Elaborating on the need to use greener and cleaner paints, the spokesman says: "There is a lot to be said for tried and tested traditional coating systems, which have proved their performance over the years, giving long-term protection to assets in marine, industrial, construction and critical-needs processing environments.
"Traditional systems offer a feeling of safety in the selection of coating systems. However, in specific cases, this feeling may only relate to confidence in its performance, rather than the overall implications on safety.
"The issues of health and safety and environmental effects and economic costs are quite a complex matter as there are many variables, but that there is a growing awareness of them within organisations.
"A classic example of the complexity of the real costs of traditional paint systems is red lead and zinc chromate primers, which are mainly used for protection against corrosion. These products use toxic substances such as lead and chromate for pigmentation, which put both the manufacturing operator and coatings applicator at risk.
"The use of personal protective equipment can limit their risk of exposure, but there are subsequent risks that are not so easy to manage or control. For instance, consider the risks involved in maintaining such systems a few years down the line. By this time there would have been some abrasion or sanding of the existing paintwork, and this would have created dry paint dirt, which is very harmful if inhaled by accident, and will contaminate the environment.
"There is a significantly greater risk when removing old coatings that contain lead through a shot-blasting process as the paint particles would represent a significant health hazard. The only safe way would be to fully recover the old paint system and dispose of it as hazardous waste.
"Non-toxic alternatives are somewhat more expensive than lead-containing systems. However, if the overall costs are considered, the apparently cheaper system would in fact prove to be a false economy, actually being quite expensive in the long run.

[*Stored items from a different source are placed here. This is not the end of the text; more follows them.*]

Lemma sumZ_len_concat {A} (ls : list (list A)) :
  sumZ len ls = len (concat ls).
Proof.
  unfold sumZ. induction ls as [|l ls IH]; simpl; [done|].
  rewrite IH. unfold len. rewrite length_app. lia.
Qed.

Lemma filter_concat {A} (P : A → Prop) `{!∀ x, Decision (P x)}
    (ls : list (list A)) :
  filter P (concat ls) = concat (filter P <$> ls).
Proof.
  induction ls as [|l ls IH]; simpl; [done|].
  by rewrite filter_app, IH.
Qed.

(** The groups of the first loop hold every result once. *)
Lemma group_results_partition (results : list BenchResult) :
  concat (snd <$> map_to_list (engine.group_results results).1) ≡ₚ results.
Proof.
  induction results as [|r results IH] using rev_ind.
  { unfold engine.group_results. simpl. by rewrite map_to_list_empty. }
  unfold engine.group_results in *. rewrite fold_left_app. simpl.
  destruct (fold_left engine.group_step results (∅, ∅)) as [mr mi].
  simpl in IH.
  assert ((engine.group_step (mr, mi) r).1
          = <[Model r := default [] (mr !! Model r) ++ [r]]> mr) as ->.
  { unfold engine.group_step. by destruct (Info r). }
  destruct (mr !! Model r) as [old|] eqn:Hm; simpl.
  - rewrite <- insert_delete_eq.
    rewrite map_to_list_insert by apply lookup_delete_eq.
    rewrite <- IH, <- (map_to_list_delete mr (Model r) old) by done.
    simpl. rewrite <- !app_assoc. apply Permutation_app_head.
    apply Permutation_app_comm.
  - rewrite map_to_list_insert by done. simpl.
    rewrite IH. apply Permutation_cons_append.
Qed.

Lemma RunCount_model_statistics mi m rs :
  RunCount (engine.model_statistics mi m rs) = len rs.
Proof. unfold engine.model_statistics. by destruct (0 <? _)%Z. Qed.

Lemma SuccessCount_model_statistics mi m rs :
  SuccessCount (engine.model_statistics mi m rs) = len (successful rs).
Proof.
  unfold engine.model_statistics.
  pose proof (tally_success_count rs engine.empty_tally) as H. simpl in H.
  by destruct (0 <? _)%Z.
Qed.

Lemma FailureCount_model_statistics mi m rs :
  FailureCount (engine.model_statistics mi m rs) = len (failed rs).
Proof.
  unfold engine.model_statistics.
  rewrite (tally_split rs engine.empty_tally).
  by destruct (0 <? _)%Z.
Qed.

(** X13. [calculateStatistics] counts every run exactly once: over the
    records it returns, the run counts add up to the number of results, the
    success counts to the number of results without error and the failure
    counts to the number of results with one; and no model has two
    records. *)
Theorem statistics_count_every_run
    (range_order :
       list (string * list BenchResult) → list (string * list BenchResult))
    (sort_Slice :
       (ModelStatistics → ModelStatistics → bool) →
       list ModelStatistics → list ModelStatistics)
    (results : list BenchResult) :
  (∀ l, range_order l ≡ₚ l) →
  (∀ less l, sort_Slice less l ≡ₚ l) →
  let stats := engine.calculateStatistics range_order sort_Slice results in
  sumZ RunCount stats = len results ∧
  sumZ SuccessCount stats = len (successful results) ∧
  sumZ FailureCount stats = len (failed results) ∧
  NoDup (stat_Model <$> stats).
Proof.
  intros Hrange Hsort. cbv zeta.
  unfold engine.calculateStatistics.
  pose proof (group_results_partition results) as Hpart.
  destruct (engine.group_results results) as [mr mi]. simpl in Hpart.
  set (f := λ '(model, rs), engine.model_statistics mi model rs).
  assert (sort_Slice (λ si sj, (AvgScore sj <? AvgScore si)%float)
            (f <$> range_order (map_to_list mr))
          ≡ₚ f <$> map_to_list mr) as Hperm.
  { by rewrite Hsort, Hrange. }
  split_and!.
  - rewrite (sumZ_perm _ _ _ Hperm), sumZ_fmap.
    rewrite (sumZ_ext _ (len ∘ snd)).
    2:{ intros [m rs]. apply RunCount_model_statistics. }
    rewrite <- sumZ_fmap, sumZ_len_concat.
    unfold len. by rewrite Hpart.
  - rewrite (sumZ_perm _ _ _ Hperm), sumZ_fmap.
    rewrite (sumZ_ext _ (len ∘ successful ∘ snd)).
    2:{ intros [m rs]. apply SuccessCount_model_statistics. }
    rewrite <- !sumZ_fmap, sumZ_len_concat.
    unfold successful at 1. rewrite <- filter_concat.
    unfold len, successful. by rewrite Hpart.
  - rewrite (sumZ_perm _ _ _ Hperm), sumZ_fmap.
    rewrite (sumZ_ext _ (len ∘ failed ∘ snd)).
    2:{ intros [m rs]. apply FailureCount_model_statistics. }
    rewrite <- !sumZ_fmap, sumZ_len_concat.
    unfold failed at 1. rewrite <- filter_concat.
    unfold len, failed. by rewrite Hpart.
  - rewrite Hperm, <- list_fmap_compose.
    rewrite (list_fmap_ext (stat_Model ∘ f) fst (map_to_list mr));
      [apply NoDup_fst_map_to_list|].
    intros i [m rs] _. apply stat_Model_model_statistics.
Qed.
(** * notes4u: the client-side note synchronisation and authorisation logic

    A shallow embedding of the handlers of
    - [src/app/notes/page.tsx]            (the list view, [NotesPage]),
    - [src/app/notes/[id]/page.tsx]       (the single-note view, [SingleNotePage]),
    - [src/components/notes/NoteForm.tsx] (the form component, [NoteForm]),
    together with the row-level-security policies and column defaults of
    [src/supabase/migrations/*.sql] (module [Supabase]).

    React state is a record, a handler is a function from the state to the
    new state together with the trace of requests it sent and of the routes
    it pushed.  The answers of the backend are an input of the handlers. *)

From Stdlib Require Import List String Ascii Bool Arith Lia.
Import ListNotations.
Open Scope string_scope.
Open Scope list_scope.
Open Scope nat_scope.

(** ** JavaScript built-ins used by the handlers

    A JavaScript string is a sequence of UTF-16 code units.  The model keeps
    the code units [0..255] (one [ascii] each), on which [trim] and
    [toLowerCase] are the functions below; the literals of the source are all
    in that range. *)
Module JS.

(** [WhiteSpace] and [LineTerminator] code units below 256: TAB, LF, VT, FF,
    CR, SP and NBSP. *)
Definition isWhiteSpace (c : ascii) : bool :=
  let n := nat_of_ascii c in
  (n =? 9) || (n =? 10) || (n =? 11) || (n =? 12) || (n =? 13)
  || (n =? 32) || (n =? 160).

Fixpoint trimStart (s : string) : string :=
  match s with
  | EmptyString => EmptyString
  | String c s' => if isWhiteSpace c then trimStart s' else s
  end.

Fixpoint trimEnd (s : string) : string :=
  match s with
  | EmptyString => EmptyString
  | String c s' =>
      match trimEnd s' with
      | EmptyString => if isWhiteSpace c then EmptyString else String c EmptyString
      | t => String c t
      end
  end.

(** [String.prototype.trim] *)
Definition trim (s : string) : string := trimEnd (trimStart s).

(** Lower-case mapping of one code unit: [A-Z], and the Latin-1 capitals
    [U+00C0..U+00DE] except the multiplication sign [U+00D7]. *)
Definition lowerChar (c : ascii) : ascii :=
  let n := nat_of_ascii c in
  if ((65 <=? n) && (n <=? 90))
     || ((192 <=? n) && (n <=? 222) && negb (n =? 215))
  then ascii_of_nat (n + 32) else c.

(** [String.prototype.toLowerCase] *)
Fixpoint toLowerCase (s : string) : string :=
  match s with
  | EmptyString => EmptyString
  | String c s' => String (lowerChar c) (toLowerCase s')
  end.

(** Truthiness of a string: every string but the empty one. *)
Definition truthy (s : string) : bool :=
  match s with
  | EmptyString => false
  | String _ _ => true
  end.

(** [Array.prototype.includes] on an array of strings. *)
Definition includes (l : list string) (x : string) : bool :=
  existsb (String.eqb x) l.

(** [a || b] where [a] may be [null] or [undefined]. *)
Definition orDefault {A : Type} (a : option A) (b : A) : A :=
  match a with
  | Some x => x
  | None => b
  end.

End JS.
(** * dspy_code_gen.py: the generate / execute / repair pipeline

    A shallow embedding of [src/dspy_code_gen.py].  The script talks to three
    collaborators it does not define: the dspy stage modules (which query the
    model endpoint), the [BootstrapFewShot] teleprompter, and Python's [exec].
    They are the fields of the class [Host]; every definition below is
    parametric in the host, so a theorem holds whatever the model answers and
    whatever the evaluated text does.  The script itself is embedded in a
    small monad [M] that threads the host's world, records every interaction
    in a trace, and propagates Python exceptions.

    The methods are embedded three times.  Section [Embedding] follows the
    text of the script, with the recursion of [_run_code_and_tests] on fuel
    and with [self] and [test_result] passed by value.  Module [CPython] is
    the same recursion on the finite stack of the interpreter.  Module
    [InFrame] keeps [self] and [test_result] in the world, where the text
    that [exec] evaluates can assign to them. *)

From Stdlib Require Import Ascii String.
From stdpp Require Import base strings list gmap.

(** ** Python values *)

(** The newline character of the script's ["\n"] escapes. *)
Definition nl : string := String "010"%char "".

(** What a raised object has to say: its text, or, when its own [__str__]
    raises, the class, the kind and the text of what that raises.  A plain
    string stands for a text.  An object says the same thing each time it is
    asked. *)
Inductive message : Type :=
| Text (s : string)
| Unprintable (raised_class : string) (raised_is_Exception : bool)
    (raised_text : string).

Coercion Text : string >-> message.

(** A raised exception: its class name, whether the class derives from
    [Exception] (what [except Exception] tests), and what it has to say. *)
Record exn := Exn {
  exn_class : string;
  is_Exception : bool;
  text : message
}.

(** What a collaborator call comes back with. *)
Inductive reply (A : Type) : Type :=
| Ok (a : A)
| Err (e : exn).
Arguments Ok {A} a.
Arguments Err {A} e.

(** [str(e)]: the text of the exception, unless taking it raises. *)
Definition str (e : exn) : reply string :=
  match text e with
  | Text s => Ok s
  | Unprintable raised_class raised_is_Exception raised_text =>
      Err (Exn raised_class raised_is_Exception raised_text)
  end.
(* ===== verification/Crc32.v ===== *)
(** * CRC-32 (lib/crc32.c)

    The checksum that guards the saved environment and the legacy image
    headers.  [crc32_no_comp] is the code's routine: a byte loop up to a
    word boundary, a loop that consumes four bytes per turn through a
    32-bit little-endian load, and a byte loop for the rest.  The
    reference is the bit-serial division by the CRC-32 polynomial. *)

From S2P Require Import Prelude.

Module Crc32.

(** The table is the [#else] branch of [DYNAMIC_CRC_TABLE]; [tole] is the
    identity on the little-endian target. *)
Definition crc_table : list Z :=
  [0x00000000; 0x77073096; 0xee0e612c; 0x990951ba; 0x076dc419; 0x706af48f;
   0xe963a535; 0x9e6495a3; 0x0edb8832; 0x79dcb8a4; 0xe0d5e91e; 0x97d2d988;
   0x09b64c2b; 0x7eb17cbd; 0xe7b82d07; 0x90bf1d91; 0x1db71064; 0x6ab020f2;
   0xf3b97148; 0x84be41de; 0x1adad47d; 0x6ddde4eb; 0xf4d4b551; 0x83d385c7;
   0x136c9856; 0x646ba8c0; 0xfd62f97a; 0x8a65c9ec; 0x14015c4f; 0x63066cd9;
   0xfa0f3d63; 0x8d080df5; 0x3b6e20c8; 0x4c69105e; 0xd56041e4; 0xa2677172;
   0x3c03e4d1; 0x4b04d447; 0xd20d85fd; 0xa50ab56b; 0x35b5a8fa; 0x42b2986c;
   0xdbbbc9d6; 0xacbcf940; 0x32d86ce3; 0x45df5c75; 0xdcd60dcf; 0xabd13d59;
   0x26d930ac; 0x51de003a; 0xc8d75180; 0xbfd06116; 0x21b4f4b5; 0x56b3c423;
   0xcfba9599; 0xb8bda50f; 0x2802b89e; 0x5f058808; 0xc60cd9b2; 0xb10be924;
   0x2f6f7c87; 0x58684c11; 0xc1611dab; 0xb6662d3d; 0x76dc4190; 0x01db7106;
   0x98d220bc; 0xefd5102a; 0x71b18589; 0x06b6b51f; 0x9fbfe4a5; 0xe8b8d433;
   0x7807c9a2; 0x0f00f934; 0x9609a88e; 0xe10e9818; 0x7f6a0dbb; 0x086d3d2d;
   0x91646c97; 0xe6635c01; 0x6b6b51f4; 0x1c6c6162; 0x856530d8; 0xf262004e;
   0x6c0695ed; 0x1b01a57b; 0x8208f4c1; 0xf50fc457; 0x65b0d9c6; 0x12b7e950;
   0x8bbeb8ea; 0xfcb9887c; 0x62dd1ddf; 0x15da2d49; 0x8cd37cf3; 0xfbd44c65;
   0x4db26158; 0x3ab551ce; 0xa3bc0074; 0xd4bb30e2; 0x4adfa541; 0x3dd895d7;
   0xa4d1c46d; 0xd3d6f4fb; 0x4369e96a; 0x346ed9fc; 0xad678846; 0xda60b8d0;
   0x44042d73; 0x33031de5; 0xaa0a4c5f; 0xdd0d7cc9; 0x5005713c; 0x270241aa;
   0xbe0b1010; 0xc90c2086; 0x5768b525; 0x206f85b3; 0xb966d409; 0xce61e49f;
   0x5edef90e; 0x29d9c998; 0xb0d09822; 0xc7d7a8b4; 0x59b33d17; 0x2eb40d81;
   0xb7bd5c3b; 0xc0ba6cad; 0xedb88320; 0x9abfb3b6; 0x03b6e20c; 0x74b1d29a;
   0xead54739; 0x9dd277af; 0x04db2615; 0x73dc1683; 0xe3630b12; 0x94643b84;
   0x0d6d6a3e; 0x7a6a5aa8; 0xe40ecf0b; 0x9309ff9d; 0x0a00ae27; 0x7d079eb1;
   0xf00f9344; 0x8708a3d2; 0x1e01f268; 0x6906c2fe; 0xf762575d; 0x806567cb;
   0x196c3671; 0x6e6b06e7; 0xfed41b76; 0x89d32be0; 0x10da7a5a; 0x67dd4acc;
   0xf9b9df6f; 0x8ebeeff9; 0x17b7be43; 0x60b08ed5; 0xd6d6a3e8; 0xa1d1937e;
   0x38d8c2c4; 0x4fdff252; 0xd1bb67f1; 0xa6bc5767; 0x3fb506dd; 0x48b2364b;
   0xd80d2bda; 0xaf0a1b4c; 0x36034af6; 0x41047a60; 0xdf60efc3; 0xa867df55;
   0x316e8eef; 0x4669be79; 0xcb61b38c; 0xbc66831a; 0x256fd2a0; 0x5268e236;
   0xcc0c7795; 0xbb0b4703; 0x220216b9; 0x5505262f; 0xc5ba3bbe; 0xb2bd0b28;
   0x2bb45a92; 0x5cb36a04; 0xc2d7ffa7; 0xb5d0cf31; 0x2cd99e8b; 0x5bdeae1d;
   0x9b64c2b0; 0xec63f226; 0x756aa39c; 0x026d930a; 0x9c0906a9; 0xeb0e363f;
   0x72076785; 0x05005713; 0x95bf4a82; 0xe2b87a14; 0x7bb12bae; 0x0cb61b38;
   0x92d28e9b; 0xe5d5be0d; 0x7cdcefb7; 0x0bdbdf21; 0x86d3d2d4; 0xf1d4e242;
   0x68ddb3f8; 0x1fda836e; 0x81be16cd; 0xf6b9265b; 0x6fb077e1; 0x18b74777;
   0x88085ae6; 0xff0f6a70; 0x66063bca; 0x11010b5c; 0x8f659eff; 0xf862ae69;
   0x616bffd3; 0x166ccf45; 0xa00ae278; 0xd70dd2ee; 0x4e048354; 0x3903b3c2;
   0xa7672661; 0xd06016f7; 0x4969474d; 0x3e6e77db; 0xaed16a4a; 0xd9d65adc;
   0x40df0b66; 0x37d83bf0; 0xa9bcae53; 0xdebb9ec5; 0x47b2cf7f; 0x30b5ffe9;
   0xbdbdf21c; 0xcabac28a; 0x53b39330; 0x24b4a3a6; 0xbad03605; 0xcdd70693;
   0x54de5729; 0x23d967bf; 0xb3667a2e; 0xc4614ab8; 0x5d681b02; 0x2a6f2b94;
   0xb40bbe37; 0xc30c8ea1; 0x5a05df1b; 0x2d02ef8d].

(** [make_crc_table] of the [DYNAMIC_CRC_TABLE] build: the exclusive-or
    pattern from the list of exponents, then eight shift steps per byte. *)
Definition crc_exponents : list Z := [0; 1; 2; 4; 5; 7; 8; 10; 11; 12; 16; 22; 23; 26].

"This is one specific example, but there are others. Take the more general case of VOCs (volatile organic contents), which are usually solvents in coatings. Different solvents pose varying degrees of risks and hazards to the environment and it is now accepted practice to limit the amount of solvents or VOCs released into the atmosphere. In many nations, there are regulations that drive the VOC-compliant coatings market to reduce emissions.
"One of the options is to develop higher solids versions of traditional paint systems and Hempel recently introduced an anti-fouling range called Globic which is not only 2003-compliant in terms of being tin-free, but also has significantly higher solids compared to traditional anti-foulants.
"Globic is more environmentally friendly than other anti-foulants as it does not release tin-based toxins in the ocean and much less solvents into the atmosphere.
"There a dramatic difference in VOC emissions from traditional anti-foulants and Hempel's Globic. For example, a 5,000 sq m area requiring an anti-foulant of 2 x 125 microns dft (dry film thickness) would use 40 per cent volume solids in the traditional system and 60 per cent in Globic - and this would lead to a doubling of emissions from the low-solids system (see diagram)."
"Hempel's technicians and researchers are thus taking up the challenge to stop polluting the environment and Hempel is well aware that unless serious measures are taken, we will suffer the effects, now and in the future," he adds.